Las Provincias

Los perniciosos tics de Fuset

El intento del Ayuntamiento de obligar a las falleras de la corte de honor a vestir de determinada manera cuando no van vestidas de falleras es mucho más que una anécdota porque refleja y muestra algunos de los perniciosos tics de la Administración actual.

En primer lugar, las ganas de crear problemas donde no los hay. Que se sepa, nunca jamás ninguna fallera, pero tampoco ningún valenciano se ha quejado de la vestimenta de las falleras ni de sus comportamientos. Jamás. Y sin embargo ahí está el concejal delegado de Cultura Festiva (sic) y presidente de la Junta Central Fallera decidiendo cómo han de vestir y facultando al acompañante que las recoja para obligarles a cambiarse de ropa. Anda, sube a tu casa y te cambias, que vaya falda más corta te has puesto. Ya digo que es inventar problemas que no existen. Recordemos que una de las reivindicaciones ¿políticas? de Fuset es la creación de la selección valenciana de fútbol, quizás como respuesta a los miles y miles de ciudadanos que mañana y tarde se manifiestan en la plaza de San Agustín pidiendo una selección de fútbol valenciana.

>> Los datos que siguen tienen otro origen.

Definition report_current_latency_codec : codec :=
  Codec (Z * Z * Z * Z * Z) CEC_MSG_REPORT_CURRENT_LATENCY None true None
    (fun _ '(pa, video, low, comp, delay) =>
       cec_msg_report_current_latency pa video low comp delay)
    cec_ops_report_current_latency
    (fun '(pa, video, low, comp, delay) =>
       bits 16 pa /\ bits 8 video /\ bits 1 low /\ bits 2 comp /\
       (if comp =? 3 then bits 8 delay else delay = 0)).

Definition cdc_hec_report_state_codec : codec :=
  Codec (Z * Z * Z * Z * Z * Z * Z) CEC_MSG_CDC_MESSAGE (Some CEC_MSG_CDC_HEC_REPORT_STATE) true
    None
    (fun _ '(target, hec, host, enc, err, has_field, field) =>
       cec_msg_cdc_hec_report_state target hec host enc err has_field field)
    (let* '(_, target, hec, host, enc, err, has_field, field) := cec_ops_cdc_hec_report_state in
     ret (target, hec, host, enc, err, has_field, field))
    (fun '(target, hec, host, enc, err, has_field, field) =>
       bits 16 target /\ bits 2 hec /\ bits 2 host /\ bits 2 enc /\ bits 2 err /\
       ((has_field = 0 /\ field = 0) \/ (has_field = 1 /\ bits 16 field))).

Definition cdc_hec_set_state_codec : codec :=
  Codec (Z * Z * Z * Z * Z * Z) CEC_MSG_CDC_MESSAGE (Some CEC_MSG_CDC_HEC_SET_STATE) true None
    (fun _ '(pa1, pa2, state, pa3, pa4, pa5) => cec_msg_cdc_hec_set_state pa1 pa2 state pa3 pa4 pa5)
    (let* '(_, pa1, pa2, state, pa3, pa4, pa5) := cec_ops_cdc_hec_set_state in
     ret (pa1, pa2, state, pa3, pa4, pa5))
    (fun '(pa1, pa2, state, pa3, pa4, pa5) =>
       bits 16 pa1 /\ bits 16 pa2 /\ bits 8 state /\ bits 16 pa3 /\ bits 16 pa4 /\ bits 16 pa5 /\
       (pa3 = CEC_PHYS_ADDR_INVALID -> pa4 = CEC_PHYS_ADDR_INVALID) /\
       (pa4 = CEC_PHYS_ADDR_INVALID -> pa5 = CEC_PHYS_ADDR_INVALID)).

(** ** The table *)
Definition plain_codecs : list codec :=
  [active_source_codec; image_view_on_codec; text_view_on_codec; inactive_source_codec;
   request_active_source_codec; routing_information_codec; routing_change_codec;
   set_stream_path_codec; standby_codec; record_off_codec; record_status_codec;
   record_tv_screen_codec; timer_cleared_status_codec; clear_analogue_timer_codec;
   clear_ext_timer_codec; set_analogue_timer_codec; set_ext_timer_codec; cec_version_codec;
   get_cec_version_codec; report_physical_addr_codec; give_physical_addr_codec;
   get_menu_language_codec; give_features_codec; deck_control_codec; deck_status_codec;
   give_deck_status_codec; play_codec; give_tuner_device_status_codec;
   select_analogue_service_codec; tuner_step_decrement_codec; tuner_step_increment_codec;
   device_vendor_id_codec; give_device_vendor_id_codec; vendor_remote_button_up_codec;
   give_osd_name_codec; menu_status_codec; menu_request_codec; user_control_released_codec;
   report_power_status_codec; give_device_power_status_codec; feature_abort_codec; abort_codec;
   report_audio_status_codec; give_audio_status_codec; set_system_audio_mode_codec;
   system_audio_mode_status_codec; give_system_audio_mode_status_codec; set_audio_rate_codec;
   report_arc_initiated_codec; initiate_arc_codec; request_arc_initiation_codec;
   report_arc_terminated_codec; terminate_arc_codec; request_arc_termination_codec;
   request_current_latency_codec; cdc_hec_inquire_state_codec; cdc_hec_set_state_adjacent_codec;
   cdc_hec_request_deactivation_codec; cdc_hec_notify_alive_codec; cdc_hec_discover_codec;
   cdc_hpd_set_state_codec; cdc_hpd_report_state_codec].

La segunda peculiaridad es intervenir en la vida privada. Les pirra. Enlazo con los renglones de hace una semana: Ribó, el alcalde, nos aconsejaba en qué debíamos emplear el domingo, que para eso es alcalde. Se trata de reglamentar la vida cotidiana para que los ciudadanos logren la felicidad, pero sin contar con ellos. Despotismo ilustrado a la valenciana: «Nosotros y no tú sabemos qué es lo que te conviene». Dale una gorra a un gorrilla y se creerá capitán general. Y así, hasta se dictamina en qué idioma hay que rotular los carteles o se prohibe que alguien se bañe con bandera roja, aunque sea un experimentado surfista.

Y queda una tercera expresión: la burocracia. El acompañante de la fallera podría encontrarse con una negativa de la muchacha cuando le pida el cambio del color chillón por otro más sufrido. Qué barbaridad, una muchacha insumisa y extremista. No hay problema: el acompañante puede, según la norma, castigarla y obligarla a permanecer en su domicilio, eso sí, consultando previamente con la vicepresidencia. Consulta previa con la vice. Se había creído el acompañante que tenía toda potestad sobre la fallera. Pues no. Por encima está el comisario vicepresidente. El propio Fuset rectifica e intenta defenderse del disparate anunciando que habrá revisión de la norma por parte del Servicio de Igualdad (otro sic), es decir, de la Nomenklatura.

Crear problemas donde no los hay, intervenir en la vida privada, excusarse en la burocracia y, por encima de todo, despreciar así a las mujeres debería llevar al concejal Fuset, a él sí, a permanecer en su domicilio o al menos a mantenerse alejado para siempre del Ayuntamiento. Quieran o no quieran su acompañante, la vice o la Nomenklatura.